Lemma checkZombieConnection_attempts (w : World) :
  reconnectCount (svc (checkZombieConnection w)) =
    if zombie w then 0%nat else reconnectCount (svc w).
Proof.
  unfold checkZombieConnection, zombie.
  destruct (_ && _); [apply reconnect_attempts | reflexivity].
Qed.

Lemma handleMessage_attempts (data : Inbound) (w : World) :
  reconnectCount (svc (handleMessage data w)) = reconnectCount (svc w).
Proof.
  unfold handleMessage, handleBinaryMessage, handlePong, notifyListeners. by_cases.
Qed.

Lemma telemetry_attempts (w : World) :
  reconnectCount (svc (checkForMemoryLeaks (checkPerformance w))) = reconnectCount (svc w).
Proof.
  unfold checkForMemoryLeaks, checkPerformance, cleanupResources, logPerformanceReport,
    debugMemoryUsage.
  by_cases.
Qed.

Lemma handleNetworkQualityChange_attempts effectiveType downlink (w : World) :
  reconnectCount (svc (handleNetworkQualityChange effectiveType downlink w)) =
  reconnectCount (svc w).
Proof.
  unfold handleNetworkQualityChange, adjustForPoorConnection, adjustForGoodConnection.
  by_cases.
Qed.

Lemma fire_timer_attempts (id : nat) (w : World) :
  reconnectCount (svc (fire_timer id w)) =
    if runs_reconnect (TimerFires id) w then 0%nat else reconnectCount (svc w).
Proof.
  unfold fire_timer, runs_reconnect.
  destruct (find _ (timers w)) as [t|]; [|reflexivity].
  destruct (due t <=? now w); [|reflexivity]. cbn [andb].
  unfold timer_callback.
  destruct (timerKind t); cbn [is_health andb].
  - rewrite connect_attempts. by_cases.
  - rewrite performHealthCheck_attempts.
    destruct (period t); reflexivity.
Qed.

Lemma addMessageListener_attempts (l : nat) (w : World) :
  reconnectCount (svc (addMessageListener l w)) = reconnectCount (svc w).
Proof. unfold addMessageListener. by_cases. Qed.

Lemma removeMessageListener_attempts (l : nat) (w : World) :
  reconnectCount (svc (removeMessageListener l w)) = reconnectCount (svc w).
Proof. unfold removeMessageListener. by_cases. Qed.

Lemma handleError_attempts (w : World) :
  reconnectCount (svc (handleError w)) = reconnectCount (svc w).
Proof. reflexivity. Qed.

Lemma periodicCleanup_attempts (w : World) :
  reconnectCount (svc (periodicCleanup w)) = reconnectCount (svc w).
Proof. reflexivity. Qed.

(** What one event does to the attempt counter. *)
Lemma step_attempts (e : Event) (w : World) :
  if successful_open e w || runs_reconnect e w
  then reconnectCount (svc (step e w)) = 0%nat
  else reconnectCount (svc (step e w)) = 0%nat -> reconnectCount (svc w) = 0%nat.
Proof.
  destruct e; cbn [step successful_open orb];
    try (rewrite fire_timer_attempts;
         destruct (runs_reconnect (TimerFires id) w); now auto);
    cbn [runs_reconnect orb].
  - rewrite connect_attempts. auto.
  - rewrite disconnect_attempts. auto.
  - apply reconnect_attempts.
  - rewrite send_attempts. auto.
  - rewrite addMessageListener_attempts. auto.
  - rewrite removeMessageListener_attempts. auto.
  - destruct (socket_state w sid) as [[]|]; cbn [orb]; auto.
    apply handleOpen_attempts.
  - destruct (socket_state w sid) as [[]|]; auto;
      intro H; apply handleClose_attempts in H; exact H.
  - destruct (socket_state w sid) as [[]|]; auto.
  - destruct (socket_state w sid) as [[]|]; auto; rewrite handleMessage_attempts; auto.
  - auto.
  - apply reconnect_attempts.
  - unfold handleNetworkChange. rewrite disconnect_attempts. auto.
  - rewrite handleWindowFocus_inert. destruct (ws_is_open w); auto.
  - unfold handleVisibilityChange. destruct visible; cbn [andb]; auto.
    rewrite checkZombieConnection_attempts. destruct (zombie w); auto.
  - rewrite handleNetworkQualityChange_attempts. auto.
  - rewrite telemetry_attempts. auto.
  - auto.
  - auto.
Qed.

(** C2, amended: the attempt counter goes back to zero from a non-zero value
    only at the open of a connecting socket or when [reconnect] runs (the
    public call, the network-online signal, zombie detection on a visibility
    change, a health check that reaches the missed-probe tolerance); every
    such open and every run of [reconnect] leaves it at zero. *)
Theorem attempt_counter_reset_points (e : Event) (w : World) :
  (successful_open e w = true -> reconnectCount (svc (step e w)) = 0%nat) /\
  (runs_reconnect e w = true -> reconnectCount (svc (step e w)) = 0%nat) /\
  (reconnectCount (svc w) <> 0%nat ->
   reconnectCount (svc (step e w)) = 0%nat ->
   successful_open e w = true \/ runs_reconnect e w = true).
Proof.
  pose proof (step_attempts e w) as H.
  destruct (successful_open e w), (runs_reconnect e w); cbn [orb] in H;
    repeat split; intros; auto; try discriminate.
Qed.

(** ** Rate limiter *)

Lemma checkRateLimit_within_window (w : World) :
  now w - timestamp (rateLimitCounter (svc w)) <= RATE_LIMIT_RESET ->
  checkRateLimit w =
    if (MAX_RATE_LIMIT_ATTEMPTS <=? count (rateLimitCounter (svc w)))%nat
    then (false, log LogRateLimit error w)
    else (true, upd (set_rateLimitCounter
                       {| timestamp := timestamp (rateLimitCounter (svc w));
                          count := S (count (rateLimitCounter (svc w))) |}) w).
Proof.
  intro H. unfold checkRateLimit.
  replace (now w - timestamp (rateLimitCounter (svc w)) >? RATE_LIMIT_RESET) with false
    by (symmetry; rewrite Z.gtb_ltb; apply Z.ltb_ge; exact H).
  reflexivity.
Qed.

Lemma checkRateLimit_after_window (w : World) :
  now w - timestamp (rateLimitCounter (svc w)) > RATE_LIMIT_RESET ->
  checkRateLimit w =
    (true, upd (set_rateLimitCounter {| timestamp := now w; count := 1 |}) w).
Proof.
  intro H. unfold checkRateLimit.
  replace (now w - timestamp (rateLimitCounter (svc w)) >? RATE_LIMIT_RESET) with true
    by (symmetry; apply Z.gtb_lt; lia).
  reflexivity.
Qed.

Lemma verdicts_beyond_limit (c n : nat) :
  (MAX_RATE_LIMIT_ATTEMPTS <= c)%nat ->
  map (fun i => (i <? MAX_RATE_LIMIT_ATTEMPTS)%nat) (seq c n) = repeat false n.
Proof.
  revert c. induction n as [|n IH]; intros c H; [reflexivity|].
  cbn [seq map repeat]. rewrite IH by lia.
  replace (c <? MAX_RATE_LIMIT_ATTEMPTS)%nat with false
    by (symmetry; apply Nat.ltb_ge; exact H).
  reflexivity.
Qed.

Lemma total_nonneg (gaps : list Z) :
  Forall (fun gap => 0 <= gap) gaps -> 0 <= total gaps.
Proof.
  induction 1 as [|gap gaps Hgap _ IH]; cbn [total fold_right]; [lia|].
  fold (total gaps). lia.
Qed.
==
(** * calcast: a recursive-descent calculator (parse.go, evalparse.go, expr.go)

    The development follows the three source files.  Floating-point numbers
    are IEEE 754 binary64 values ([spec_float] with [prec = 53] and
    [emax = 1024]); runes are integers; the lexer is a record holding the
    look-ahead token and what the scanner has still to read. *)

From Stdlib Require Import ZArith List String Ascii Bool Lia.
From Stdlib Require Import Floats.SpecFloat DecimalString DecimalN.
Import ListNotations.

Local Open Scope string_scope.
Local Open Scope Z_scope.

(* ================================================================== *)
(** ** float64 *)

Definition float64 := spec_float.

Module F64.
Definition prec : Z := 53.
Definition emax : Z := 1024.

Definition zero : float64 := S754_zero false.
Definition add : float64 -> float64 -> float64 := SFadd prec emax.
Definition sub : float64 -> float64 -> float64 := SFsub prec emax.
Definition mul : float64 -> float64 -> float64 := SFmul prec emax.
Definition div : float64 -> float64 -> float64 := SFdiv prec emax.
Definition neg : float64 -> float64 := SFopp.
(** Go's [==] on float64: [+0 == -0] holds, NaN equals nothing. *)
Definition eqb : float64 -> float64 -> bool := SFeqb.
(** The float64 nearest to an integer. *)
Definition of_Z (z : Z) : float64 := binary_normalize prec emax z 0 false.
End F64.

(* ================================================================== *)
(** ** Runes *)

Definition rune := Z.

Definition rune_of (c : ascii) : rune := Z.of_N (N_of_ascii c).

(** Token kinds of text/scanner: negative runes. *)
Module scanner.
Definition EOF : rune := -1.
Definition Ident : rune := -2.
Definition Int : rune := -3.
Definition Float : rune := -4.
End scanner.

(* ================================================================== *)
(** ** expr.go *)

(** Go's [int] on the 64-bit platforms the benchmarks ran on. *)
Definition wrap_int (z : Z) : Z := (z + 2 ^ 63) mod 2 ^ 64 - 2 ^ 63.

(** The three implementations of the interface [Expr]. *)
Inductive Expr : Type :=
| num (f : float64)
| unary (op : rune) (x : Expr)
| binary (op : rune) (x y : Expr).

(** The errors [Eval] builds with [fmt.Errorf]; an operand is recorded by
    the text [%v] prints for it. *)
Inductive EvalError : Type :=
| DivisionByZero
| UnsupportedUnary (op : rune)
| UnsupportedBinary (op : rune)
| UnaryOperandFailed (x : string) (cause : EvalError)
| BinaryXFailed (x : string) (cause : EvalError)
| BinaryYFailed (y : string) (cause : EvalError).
...
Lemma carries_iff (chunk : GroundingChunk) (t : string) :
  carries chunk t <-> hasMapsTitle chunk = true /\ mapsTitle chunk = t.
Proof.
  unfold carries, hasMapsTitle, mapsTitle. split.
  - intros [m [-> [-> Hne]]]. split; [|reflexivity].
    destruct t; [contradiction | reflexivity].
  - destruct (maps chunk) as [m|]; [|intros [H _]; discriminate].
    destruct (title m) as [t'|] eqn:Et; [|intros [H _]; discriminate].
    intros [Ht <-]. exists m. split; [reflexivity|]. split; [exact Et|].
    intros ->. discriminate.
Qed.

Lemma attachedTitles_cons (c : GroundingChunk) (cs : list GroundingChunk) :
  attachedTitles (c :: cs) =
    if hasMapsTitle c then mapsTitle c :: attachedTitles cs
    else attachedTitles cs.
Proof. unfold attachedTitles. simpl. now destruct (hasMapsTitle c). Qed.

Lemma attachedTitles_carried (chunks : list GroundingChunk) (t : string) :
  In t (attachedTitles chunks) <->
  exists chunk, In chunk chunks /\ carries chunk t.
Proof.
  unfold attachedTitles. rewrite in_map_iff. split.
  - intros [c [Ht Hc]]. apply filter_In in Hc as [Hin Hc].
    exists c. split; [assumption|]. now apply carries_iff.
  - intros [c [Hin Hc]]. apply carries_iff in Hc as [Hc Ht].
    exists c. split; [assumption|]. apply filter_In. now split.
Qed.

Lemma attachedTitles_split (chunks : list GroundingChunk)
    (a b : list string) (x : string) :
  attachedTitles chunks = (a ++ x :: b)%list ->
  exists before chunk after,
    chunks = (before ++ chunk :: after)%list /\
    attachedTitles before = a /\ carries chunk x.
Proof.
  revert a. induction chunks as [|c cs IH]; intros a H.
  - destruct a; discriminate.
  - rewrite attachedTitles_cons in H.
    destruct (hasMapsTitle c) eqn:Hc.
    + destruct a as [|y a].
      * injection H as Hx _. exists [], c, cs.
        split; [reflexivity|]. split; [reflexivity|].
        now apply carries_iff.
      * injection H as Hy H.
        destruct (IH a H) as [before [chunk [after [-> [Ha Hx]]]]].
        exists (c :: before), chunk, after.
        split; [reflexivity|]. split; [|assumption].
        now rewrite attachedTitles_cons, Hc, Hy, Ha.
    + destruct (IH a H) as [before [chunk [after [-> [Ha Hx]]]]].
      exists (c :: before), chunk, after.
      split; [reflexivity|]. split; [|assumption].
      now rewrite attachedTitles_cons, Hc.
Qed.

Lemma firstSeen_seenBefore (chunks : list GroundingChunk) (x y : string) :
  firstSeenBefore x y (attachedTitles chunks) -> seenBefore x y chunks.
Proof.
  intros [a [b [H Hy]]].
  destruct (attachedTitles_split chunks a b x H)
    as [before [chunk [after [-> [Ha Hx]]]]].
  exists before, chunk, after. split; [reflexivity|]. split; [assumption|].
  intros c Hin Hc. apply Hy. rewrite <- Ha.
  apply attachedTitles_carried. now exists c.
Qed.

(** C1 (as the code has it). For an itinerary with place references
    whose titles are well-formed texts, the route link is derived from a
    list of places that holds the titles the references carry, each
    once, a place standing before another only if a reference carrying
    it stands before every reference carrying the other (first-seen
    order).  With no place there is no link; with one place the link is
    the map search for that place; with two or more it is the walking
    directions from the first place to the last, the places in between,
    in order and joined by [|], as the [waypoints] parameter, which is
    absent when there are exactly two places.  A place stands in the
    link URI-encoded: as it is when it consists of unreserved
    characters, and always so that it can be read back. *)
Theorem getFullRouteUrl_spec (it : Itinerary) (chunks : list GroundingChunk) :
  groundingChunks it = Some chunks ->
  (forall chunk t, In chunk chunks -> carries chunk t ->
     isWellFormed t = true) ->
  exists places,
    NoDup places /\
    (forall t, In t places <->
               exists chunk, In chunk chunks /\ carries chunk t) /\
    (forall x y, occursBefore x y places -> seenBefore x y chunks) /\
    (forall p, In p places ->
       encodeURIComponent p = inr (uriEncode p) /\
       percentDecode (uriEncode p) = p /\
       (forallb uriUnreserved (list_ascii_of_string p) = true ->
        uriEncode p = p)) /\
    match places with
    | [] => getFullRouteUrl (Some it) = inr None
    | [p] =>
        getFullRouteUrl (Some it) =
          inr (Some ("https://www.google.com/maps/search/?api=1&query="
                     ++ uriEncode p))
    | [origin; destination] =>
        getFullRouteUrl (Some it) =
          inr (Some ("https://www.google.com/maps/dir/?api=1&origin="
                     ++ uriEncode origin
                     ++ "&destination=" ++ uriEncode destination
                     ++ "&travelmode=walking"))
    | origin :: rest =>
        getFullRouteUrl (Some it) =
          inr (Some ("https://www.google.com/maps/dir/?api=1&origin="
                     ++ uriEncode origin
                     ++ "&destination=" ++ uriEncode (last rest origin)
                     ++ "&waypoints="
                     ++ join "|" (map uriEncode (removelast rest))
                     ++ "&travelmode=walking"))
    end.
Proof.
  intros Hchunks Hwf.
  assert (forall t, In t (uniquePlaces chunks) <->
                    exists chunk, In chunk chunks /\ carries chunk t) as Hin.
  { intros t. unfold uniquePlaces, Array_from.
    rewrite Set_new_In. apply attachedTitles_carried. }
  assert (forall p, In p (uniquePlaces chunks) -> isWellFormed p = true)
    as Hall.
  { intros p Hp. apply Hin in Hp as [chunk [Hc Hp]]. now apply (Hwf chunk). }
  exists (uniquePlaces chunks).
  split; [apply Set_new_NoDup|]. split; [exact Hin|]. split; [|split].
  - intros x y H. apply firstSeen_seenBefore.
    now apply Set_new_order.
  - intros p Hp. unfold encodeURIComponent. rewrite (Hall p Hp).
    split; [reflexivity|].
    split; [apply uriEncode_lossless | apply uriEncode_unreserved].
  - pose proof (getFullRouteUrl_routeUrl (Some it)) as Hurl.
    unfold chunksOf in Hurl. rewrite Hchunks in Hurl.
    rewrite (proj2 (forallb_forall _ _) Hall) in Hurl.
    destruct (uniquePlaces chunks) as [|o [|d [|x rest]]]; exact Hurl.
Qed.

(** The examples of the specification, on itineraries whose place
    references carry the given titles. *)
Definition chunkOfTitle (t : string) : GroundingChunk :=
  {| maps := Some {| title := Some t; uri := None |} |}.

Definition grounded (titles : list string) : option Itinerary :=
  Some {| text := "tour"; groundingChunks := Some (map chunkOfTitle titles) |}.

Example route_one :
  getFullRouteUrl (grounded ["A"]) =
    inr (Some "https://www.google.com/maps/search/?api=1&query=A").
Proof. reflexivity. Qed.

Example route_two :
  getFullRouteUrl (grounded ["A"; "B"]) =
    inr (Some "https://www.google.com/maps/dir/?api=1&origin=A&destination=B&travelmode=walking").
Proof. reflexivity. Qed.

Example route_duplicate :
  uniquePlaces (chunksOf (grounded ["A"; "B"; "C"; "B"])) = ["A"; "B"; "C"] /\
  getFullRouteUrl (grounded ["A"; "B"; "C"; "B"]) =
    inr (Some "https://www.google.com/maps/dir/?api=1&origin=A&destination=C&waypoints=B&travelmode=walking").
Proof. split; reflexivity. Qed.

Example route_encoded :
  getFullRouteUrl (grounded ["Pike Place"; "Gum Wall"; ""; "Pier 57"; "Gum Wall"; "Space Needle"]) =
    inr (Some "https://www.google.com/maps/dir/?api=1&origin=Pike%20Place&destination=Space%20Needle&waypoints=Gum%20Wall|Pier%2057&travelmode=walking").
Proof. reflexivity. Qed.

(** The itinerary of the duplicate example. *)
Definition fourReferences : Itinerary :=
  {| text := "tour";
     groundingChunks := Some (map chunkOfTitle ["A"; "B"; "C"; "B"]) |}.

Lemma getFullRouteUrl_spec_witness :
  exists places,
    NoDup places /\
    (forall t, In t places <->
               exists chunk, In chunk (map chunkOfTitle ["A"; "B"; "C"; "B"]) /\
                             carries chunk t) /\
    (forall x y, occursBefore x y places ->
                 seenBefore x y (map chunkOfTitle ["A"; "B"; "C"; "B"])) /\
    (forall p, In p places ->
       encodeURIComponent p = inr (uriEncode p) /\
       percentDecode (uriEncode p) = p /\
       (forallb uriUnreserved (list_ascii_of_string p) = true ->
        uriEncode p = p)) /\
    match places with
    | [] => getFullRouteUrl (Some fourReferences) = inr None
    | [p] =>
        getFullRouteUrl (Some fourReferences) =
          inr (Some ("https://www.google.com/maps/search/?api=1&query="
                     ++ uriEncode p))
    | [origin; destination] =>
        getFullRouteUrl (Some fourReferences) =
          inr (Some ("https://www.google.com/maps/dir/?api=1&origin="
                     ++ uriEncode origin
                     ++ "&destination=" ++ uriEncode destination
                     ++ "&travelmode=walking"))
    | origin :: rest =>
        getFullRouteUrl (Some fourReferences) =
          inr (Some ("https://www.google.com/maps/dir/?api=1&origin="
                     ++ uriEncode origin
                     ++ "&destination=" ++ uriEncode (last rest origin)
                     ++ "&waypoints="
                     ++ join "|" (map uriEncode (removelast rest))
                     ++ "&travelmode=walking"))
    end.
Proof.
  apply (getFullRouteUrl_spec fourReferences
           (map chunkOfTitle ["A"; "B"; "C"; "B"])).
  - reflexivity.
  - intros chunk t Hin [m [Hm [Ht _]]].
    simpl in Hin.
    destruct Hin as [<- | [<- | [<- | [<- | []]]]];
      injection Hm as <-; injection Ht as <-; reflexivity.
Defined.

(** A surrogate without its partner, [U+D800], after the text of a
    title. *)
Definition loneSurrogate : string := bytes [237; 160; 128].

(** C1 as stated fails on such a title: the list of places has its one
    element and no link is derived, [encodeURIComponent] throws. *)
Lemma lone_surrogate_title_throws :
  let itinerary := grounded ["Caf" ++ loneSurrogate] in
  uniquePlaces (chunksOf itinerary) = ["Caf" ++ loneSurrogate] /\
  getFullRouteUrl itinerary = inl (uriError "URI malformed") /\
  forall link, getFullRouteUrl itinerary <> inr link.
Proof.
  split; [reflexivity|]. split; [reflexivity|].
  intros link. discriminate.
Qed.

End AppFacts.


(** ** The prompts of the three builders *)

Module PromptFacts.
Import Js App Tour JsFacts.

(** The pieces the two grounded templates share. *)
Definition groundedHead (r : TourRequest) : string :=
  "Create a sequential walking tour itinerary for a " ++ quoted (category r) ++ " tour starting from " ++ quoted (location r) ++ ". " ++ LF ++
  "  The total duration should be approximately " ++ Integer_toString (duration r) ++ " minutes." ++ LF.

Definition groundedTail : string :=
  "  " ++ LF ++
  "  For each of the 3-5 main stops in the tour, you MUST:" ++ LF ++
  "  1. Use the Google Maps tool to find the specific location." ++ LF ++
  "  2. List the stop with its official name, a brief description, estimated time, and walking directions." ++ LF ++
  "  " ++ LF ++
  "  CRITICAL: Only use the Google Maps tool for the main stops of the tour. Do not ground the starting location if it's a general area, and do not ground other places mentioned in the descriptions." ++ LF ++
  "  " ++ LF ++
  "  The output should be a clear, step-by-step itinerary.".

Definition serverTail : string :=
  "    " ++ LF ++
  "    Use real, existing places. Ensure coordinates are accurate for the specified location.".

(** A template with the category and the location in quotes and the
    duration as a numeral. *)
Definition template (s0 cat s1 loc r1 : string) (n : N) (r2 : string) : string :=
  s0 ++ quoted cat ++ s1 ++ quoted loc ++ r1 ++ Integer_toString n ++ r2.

● About this exercise
Transcribe the records above exactly, beginning at the line that contains "Lemma checkZombieConnection_attempts (w" and ending with the line that contains "unfold checkZombieConnection, zombie.", both included, and nothing else.

● Answer area
Lemma checkZombieConnection_attempts (w : World) :
  reconnectCount (svc (checkZombieConnection w)) =
    if zombie w then 0%nat else reconnectCount (svc w).
Proof.
  unfold checkZombieConnection, zombie.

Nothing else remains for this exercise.